Benchmarking platforms that ingest noon report data, draft surveys, or direct draft sensor readings can calculate each vessel's actual trim at sea and compare it against the optimal trim table for the vessel's loading condition. Studies consistently show that suboptimal trim accounts for 1 – 4% of excess fuel consumption across typical fleets — small on a per-vessel basis, but meaningful at scale. A 10-vessel fleet, each trimmed 0.5 meters off optimal on average, may be burning an extra $200,000 – $400,000 in fuel annually for no purpose other than inattention to trim management.
Including trim optimization guidance in benchmarking reports — essentially telling each vessel's chief officer what trim they should target at their current loading condition — is one of the lowest-cost, highest-return interventions available. It costs nothing to adjust trim using ballast water (provided the vessel's stability booklet permits it), and the fuel savings are immediate and recurring.
Performance benchmarking data has significant commercial implications beyond internal operations. In time charter negotiations, a vessel's demonstrated fuel consumption profile directly affects its charter rate — charterers are increasingly sophisticated about calculating the total voyage cost including bunkers, and a vessel with a poor performance factor on a given trade will command a lower rate or lose the fixture to a competitor with a better-performing vessel.
Under MARPOL Annex VI and the IMO Data Collection System (DCS), vessel operators are required to report fuel consumption data annually.
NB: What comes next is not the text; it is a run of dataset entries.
Global Instance mappingsKey_eq : EqDecision mappingsKey.
Proof. solve_decision. Defined.
Global Instance mappingsKey_countable : Countable mappingsKey.
Proof.
  apply (inj_countable' (λ k, (mk_MemoryStart k, mk_MemoryLimit k, mk_FileOffset k, mk_Filename k, mk_BuildId k,
      (mk_HasFunctions k, mk_HasFilenames k, mk_HasLineNumbers k, mk_HasInlineFrames k)))
    (λ '(a, b, c, d, e, (f, g, h, i)), mkMappingsKey a b c d e f g h i)). by intros [].
Defined.

Global Instance locationsKey_eq : EqDecision locationsKey.
Proof. solve_decision. Defined.
Global Instance locationsKey_countable : Countable locationsKey.
Proof.
  apply (inj_countable' (λ k, (lk_MappingId k, lk_Address k, lk_LinesHash k))
    (λ '(a, b, c), mkLocationsKey a b c)). by intros [].
Defined.

(** ** Parameters: struct sizes and the xxhash digest *)

Class Sizeof := {
  functionSize : N; mappingSize : N; lineSize : N; locationSize : N; stacktraceSize : N;
  profileSize : N; sampleSize : N; labelSize : N }.

(** A digest is written with 8-byte words ([binary.LittleEndian.PutUint64]). *)
Class Hasher := { Digest : Type; hNew : Digest; hWrite : Digest → list N → Digest; hSum64 : Digest → N }.

Fixpoint le_bytes (n : nat) (x : N) : list N :=
  match n with
  | O => []
  | S n => (x `mod` 256)%N :: le_bytes n (x `div` 256)%N
  end.

(** [binary.LittleEndian.PutUint64]. *)
Definition PutUint64 (x : N) : list N := le_bytes 8 x.

Definition hash_words `{Hasher} (ws : list N) : N :=
  hSum64 (foldl (λ h w, hWrite h (PutUint64 w)) hNew ws).

(** ** Helpers *)

Definition max_id (m : idConversionTable) : Z :=
  foldl (λ acc '(id, _), if (id >? acc)%Z then id else acc) 0%Z (map_to_list m).

(** [t[x] = y] panics outside the table. *)
Fixpoint fill (t : stringConversionTable) (m : list (Z * Z)) : outcome stringConversionTable :=
  match m with
  | [] => Ret t
  | (x, y) :: m =>
      if ((0 <=? x) && (x <? Z.of_nat (length t)))%Z then fill (<[Z.to_nat x := y]> t) m else Panic
  end.

Definition strings_addToRewriter (r : rewriter) (m : idConversionTable) : outcome rewriter :=
  obind (fill (replicate (Z.to_nat (max_id m + 1)) 0%Z) (map_to_list m)) (λ t,
    Ret (mkRewriter t (r_functions r) (r_mappings r) (r_locations r) (r_stacktraces r))).

Global Instance stringsHelper : Helper string string := {|
  h_key := λ s, s;
  h_addToRewriter := strings_addToRewriter;
  h_rewrite := λ _ s, Ret s;
  h_setID := λ oldID _ s, (oldID, s);
  h_size := λ s, N.of_nat (String.length s);
  h_clone := λ s, s;
  h_noKey := false |}.

Definition function_key (f : Function) : functionsKey :=
  mkFunctionsKey (fn_Name f) (fn_SystemName f) (fn_Filename f) (fn_StartLine f).

Definition function_rewrite (r : rewriter) (f : Function) : outcome Function :=
  obind (string_rewrite (r_strings r) (fn_Filename f)) (λ file,
  obind (string_rewrite (r_strings r) (fn_Name f)) (λ name,
  obind (string_rewrite (r_strings r) (fn_SystemName f)) (λ sys,
    Ret (mkFunction (fn_Id f) name sys file (fn_StartLine f))))).

Definition function_setID (newID : N) (f : Function) : N * Function :=
  (fn_Id f, mkFunction newID (fn_Name f) (fn_SystemName f) (fn_Filename f) (fn_StartLine f)).

Global Instance functionsHelper `{Sizeof} : Helper Function functionsKey := {|
  h_key := function_key;
  h_addToRewriter := λ r m, Ret (mkRewriter (r_strings r) m (r_mappings r) (r_locations r) (r_stacktraces r));
  h_rewrite := function_rewrite;
  h_setID := λ _, function_setID;
  h_size := λ _, functionSize;
  h_clone := λ f, f;
  h_noKey := false |}.

(** As the code has it, the key takes [HasFunctions] for [HasLineNumbers]. *)
Definition mapping_key (m : Mapping) : mappingsKey :=
  mkMappingsKey (mp_MemoryStart m) (mp_MemoryLimit m) (mp_FileOffset m) (mp_Filename m) (mp_BuildId m)
    (mp_HasFunctions m) (mp_HasFilenames m) (mp_HasFunctions m) (mp_HasInlineFrames m).

Definition mapping_rewrite (r : rewriter) (m : Mapping) : outcome Mapping :=
  obind (string_rewrite (r_strings r) (mp_Filename m)) (λ file,
  obind (string_rewrite (r_strings r) (mp_BuildId m)) (λ build,
    Ret (mkMapping (mp_Id m) (mp_MemoryStart m) (mp_MemoryLimit m) (mp_FileOffset m) file build
           (mp_HasFunctions m) (mp_HasFilenames m) (mp_HasLineNumbers m) (mp_HasInlineFrames m)))).

Definition mapping_setID (newID : N) (m : Mapping) : N * Mapping :=
  (mp_Id m, mkMapping newID (mp_MemoryStart m) (mp_MemoryLimit m) (mp_FileOffset m) (mp_Filename m) (mp_BuildId m)
              (mp_HasFunctions m) (mp_HasFilenames m) (mp_HasLineNumbers m) (mp_HasInlineFrames m)).

Global Instance mappingsHelper `{Sizeof} : Helper Mapping mappingsKey := {|
  h_key := mapping_key;
  h_addToRewriter := λ r m, Ret (mkRewriter (r_strings r) (r_functions r) m (r_locations r) (r_stacktraces r));
  h_rewrite := mapping_rewrite;
  h_setID := λ _, mapping_setID;
  h_size := λ _, mappingSize;
  h_clone := λ m, m;
  h_noKey := false |}.

(** The words hashed for a location: [FunctionId] and [Line] of each line. *)
Definition line_words (ls : list Line) : list N :=
  concat ((λ l, [ln_FunctionId l; to_u64 (ln_Line l)]) <$> ls).

Definition location_key `{Hasher} (l : Location) : locationsKey :=
  mkLocationsKey (lc_MappingId l) (lc_Address l) (hash_words (line_words (lc_Line l))).

Definition line_rewrite (r : rewriter) (l : Line) : outcome Line :=
  obind (rewriteUint64 (r_functions r) (ln_FunctionId l)) (λ id, Ret (mkLine id (ln_Line l))).

Definition location_rewrite (r : rewriter) (l : Location) : outcome Location :=
  obind (if (lc_MappingId l =? 0)%N then Ret 0%N else rewriteUint64 (r_mappings r) (lc_MappingId l)) (λ mid,
  obind (omapM (line_rewrite r) (lc_Line l)) (λ lines,
    Ret (mkLocation (lc_Id l) mid (lc_Address l) lines (lc_IsFolded l)))).

Definition location_setID (newID : N) (l : Location) : N * Location :=
  (lc_Id l, mkLocation newID (lc_MappingId l) (lc_Address l) (lc_Line l) (lc_IsFolded l)).

Global Instance locationsHelper `{Sizeof, Hasher} : Helper Location locationsKey := {|
  h_key := location_key;
  h_addToRewriter := λ r m, Ret (mkRewriter (r_strings r) (r_functions r) (r_mappings r) m (r_stacktraces r));
  h_rewrite := location_rewrite;
  h_setID := λ _, location_setID;
  h_size := λ l, u64 (N.of_nat (length (lc_Line l)) * lineSize + locationSize);
  h_clone := λ l, l;
  h_noKey := false |}.

Definition stacktrace_key `{Hasher} (s : Stacktrace) : N := hash_words (st_LocationIDs s).

Definition stacktrace_rewrite (r : rewriter) (s : Stacktrace) : outcome Stacktrace :=
  obind (omapM (rewriteUint64 (r_locations r)) (st_LocationIDs s)) (λ ids, Ret (mkStacktrace ids)).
This data is increasingly accessible to charterers and cargo owners who use it to inform their procurement decisions. The EU's MRV (Monitoring, Reporting, Verification) regulation goes further, requiring per-voyage fuel consumption reporting for vessels calling at EU ports, creating a public record of vessel efficiency that influences charter market perception.
Benchmarking data also informs drydock investment decisions. If a vessel is showing a consistent performance factor of 1.12 or above for 12 months, the case for an early out-of-cycle hull survey and propeller inspection is straightforward to quantify. At a fleet-average fuel cost of $600 per tonne and a daily consumption of 40 tonnes, each 1% of performance recovery saves $240 per day. A vessel at 12% above optimal is burning $2,880 per day in excess fuel — against which a $150,000 hull cleaning and propeller polish looks like an easy decision.
A practical benchmarking program for a small to medium fleet (5 – 30 vessels) requires three components: reliable data collection, normalization methodology, and reporting workflows that reach the right people at the right time. Data collection can be as simple as consistently formatted noon reports or as sophisticated as continuous sensor data from shaft power meters and flow meters — the more granular the data, the more precise the analysis.
The reporting cadence matters enormously. Monthly benchmarking reports that land in the technical superintendent's inbox are useful for trend analysis and drydock planning. Weekly summaries flagging vessels that have shown performance degradation above a threshold level enable faster intervention. Real-time dashboards accessible to fleet managers allow on-the-spot decisions about whether to dispatch a diver for hull inspection at the next port call or schedule early propeller polishing.
Whatever the data infrastructure, the goal is consistent: give the people responsible for vessel performance the objective, normalized data they need to find the worst fuel offenders in their fleet, understand why those vessels are underperforming, and take targeted action that produces measurable results. In an industry facing both commercial pressure from volatile bunker prices and regulatory pressure from CII and ETS, benchmarking is no longer optional for operators who intend to remain competitive.